Con esta mezcla de dinosaurios carnívoros y herbívoros hemos estado jugando en nuestra caja de luz. Explorando con los colores, alimentando dinosaurios, inventando familias, desarrollando la función simbólica.
Con esta divertida técnica hemos imitado la piel de los dinosaurios. Para ello, hemos cubierto los rodillos con papel de burbujas. ¡A pintar! Así de bonitos han quedado nuestros dinosaurios.

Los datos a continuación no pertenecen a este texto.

(** * wikiparsercli: the command-line front end of the wiki series parser

    A shallow embedding of [wikiparsercli.py] and the properties of its
    interactive resolution flow.

    The script is a thin driver around three outside parties: the parsing
    library ([WikipediaSeries]), the logging machinery and the operator at
    the terminal.  None of them is part of the script, so the embedding
    takes them as an environment [Env] of state transformers over an
    abstract outside state, and records every interaction in a trace.  The
    script itself ([setup_logging], [main]) is translated statement by
    statement into a state-and-exception monad over that environment. *)

From Stdlib Require Import String Ascii ZArith List Bool Lia DecimalString.
From Stdlib Require DecimalNat DecimalFacts.
Import ListNotations.

Local Open Scope string_scope.
Local Open Scope Z_scope.

(** ** Python values and built-ins the script relies on *)

Module Py.

(** An exception in flight, named by its class; [SystemExit] carries the
    exit code the interpreter terminates with. *)
Inductive exn : Type :=
| Exn (cls : string)
| SystemExit (code : Z).

Definition ValueError : exn := Exn "ValueError".
Definition IndexError : exn := Exn "IndexError".
Definition AttributeError : exn := Exn "AttributeError".
Definition EOFError : exn := Exn "EOFError".

(** Outcome of evaluating a statement or expression. *)
Inductive res (A : Type) : Type :=
| Ok (a : A)
| Raise (e : exn).
Arguments Ok {A} a.
Arguments Raise {A} e.

(** The double-quote character, for the f-string of [setup_logging]. *)
Definition dquote : string := String (ascii_of_nat 34) EmptyString.

(** [bool(s)] for a [str]: the empty string is the only falsy one. *)
Definition str_truthy (s : string) : bool :=
  match s with
  | EmptyString => false
  | String _ _ => true
  end.

(** ['{}'.format(n)] for a non-negative [int]: its decimal numeral. *)
Definition str_of_nat (n : nat) : string :=
  NilEmpty.string_of_uint (Nat.to_uint n).

(** [str.upper] on ASCII text. *)
Definition upper_ascii (c : ascii) : ascii :=
  let n := nat_of_ascii c in
  if (97 <=? n)%nat && (n <=? 122)%nat then ascii_of_nat (n - 32) else c.

Fixpoint upper (s : string) : string :=
  match s with
  | EmptyString => EmptyString
  | String c t => String (upper_ascii c) (upper t)
  end.

(** *** [int(text)]

    Base-ten conversion of ASCII text as the interpreter performs it:
    surrounding white space (tab, line feed, vertical tab, form feed,
    carriage return, blank) is dropped, one sign is allowed, and the rest
    must be decimal digits, where single underscores may separate digits.
    [None] stands for the [ValueError] the built-in raises.

    The function is the interpreter's [int] on the text [within_int_model]
    admits: ASCII only (the built-in also reads digits and spaces of other
    scripts), and of at most 640 characters (an interpreter that limits
    the number of digits never does so below 641).  Statements that depend
    on what [int] makes of a line carry that restriction as a hypothesis. *)

Definition is_space (c : ascii) : bool :=
  let n := nat_of_ascii c in
  ((9 <=? n)%nat && (n <=? 13)%nat) || (n =? 32)%nat.

Definition is_digit (c : ascii) : bool :=
  let n := nat_of_ascii c in
  (48 <=? n)%nat && (n <=? 57)%nat.

Definition digit_val (c : ascii) : Z := Z.of_nat (nat_of_ascii c - 48).

Fixpoint lstrip (s : list ascii) : list ascii :=
  match s with
  | c :: t => if is_space c then lstrip t else s
  | [] => []
  end.

Definition strip (s : list ascii) : list ascii :=
  rev (lstrip (rev (lstrip s))).

Fixpoint digits (s : list ascii) (acc : Z) (after_digit : bool) : option Z :=
  match s with
  | [] => if after_digit then Some acc else None
  | c :: t =>
      if is_digit c then digits t (10 * acc + digit_val c) true
      else if Ascii.eqb c "_" && after_digit then digits t acc false
      else None
  end.

Definition int (text : string) : option Z :=
  match strip (list_ascii_of_string text) with
  | c :: t =>
      if Ascii.eqb c "-" then option_map Z.opp (digits t 0 false)
      else if Ascii.eqb c "+" then digits t 0 false
      else digits (c :: t) 0 false
  | [] => None
  end.

Definition is_ascii_text (text : string) : bool :=
  forallb (fun c => (nat_of_ascii c <? 128)%nat) (list_ascii_of_string text).

Definition within_int_model (text : string) : bool :=
  is_ascii_text text && (String.length text <=? 640)%nat.

(** *** [seq[i]] on a list

    Positions [0 .. len-1] count from the front, [-len .. -1] from the
    back; anything else is the [IndexError] ([None] here). *)
Definition getitem {A : Type} (l : list A) (i : Z) : option A :=
  let n := Z.of_nat (length l) in
  if (0 <=? i) && (i <? n) then nth_error l (Z.to_nat i)
  else if (- n <=? i) && (i <? 0) then nth_error l (Z.to_nat (n + i))
  else None.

Seguimos investigando sobre las huellas de dinosaurios herbívoros y carnívoros. Esta vez hemos querido plasmarlas en arcilla y así hacer unas icnitas fósiles muy chulas. Cada uno ha elegido al dinosaurio que quería hacer. Además, hemos aprendido a modelar arcilla mojando los dedos en agua. Así de bonitas han quedado nuestras huellas. ¡Nos encantan!
Así de bonitas quedaron las huellas de colores. Así vimos la diferencia entre las huellas de carnívoros y herbívoros. No es así realmente pero hablar de saurópodos, terópodos y ornitópodos era un poco complicado para l@s peques de 3 añitos. Para hacerlo, pintamos las huellas de los dinosaurios de juguete que nos compró Susana y ¡a pintar!
Hemos jugado con estas bandejas que contienen minimundos de dinosaurios. Además nos aportan experiencias sensoriales. En una de ellas tenemos arroz teñido por nosotros y piedras entre otras cosas. La otra contiene diferentes piedras con distintas texturas y sensaciones térmicas. Lo importante es que hemos disfrutado mucho con ambas propuestas mientras desarrollamos nuestro juego simbólico.
Una peque de la clase nos ha traído varios huevos como este. Cada uno está acompañado de unos utensilios de paleontología para descubrir el dinosaurio que hay en su interior. Y en ello estamos desde hace dos semanas. Ya han salido algunos huesos y nos entusiasma mucho cada vez que sacamos alguno. ¿Qué dinosaurios saldrán? Desde aquí agradecemos de nuevo a nuestra amiguita y a su súper familia por implicarse tanto en nuestro aprendizaje y regalarnos estos huevos que tan intrigados nos tienen.
Hoy os vamos a presentar una propuesta que nos ha encantado llevar a cabo. Hemos teñido arroz y huevos a la vez. ¿Quieres saber cómo lo hicimos? Lo primero es introducir un poco de arroz en una bolsa pequeña y le añadimos unas gotitas de colorante alimentario del color que deseemos. A continuación introducimos el huevo, cerramos la bolsa y llega la parte más divertida. ¡A agitar la bolsa! Con todas tus fuerzas. Nos encantó hacerlo. Sin duda una manera diferente de pintar. Y así de bonitos quedaron nuestros huevos.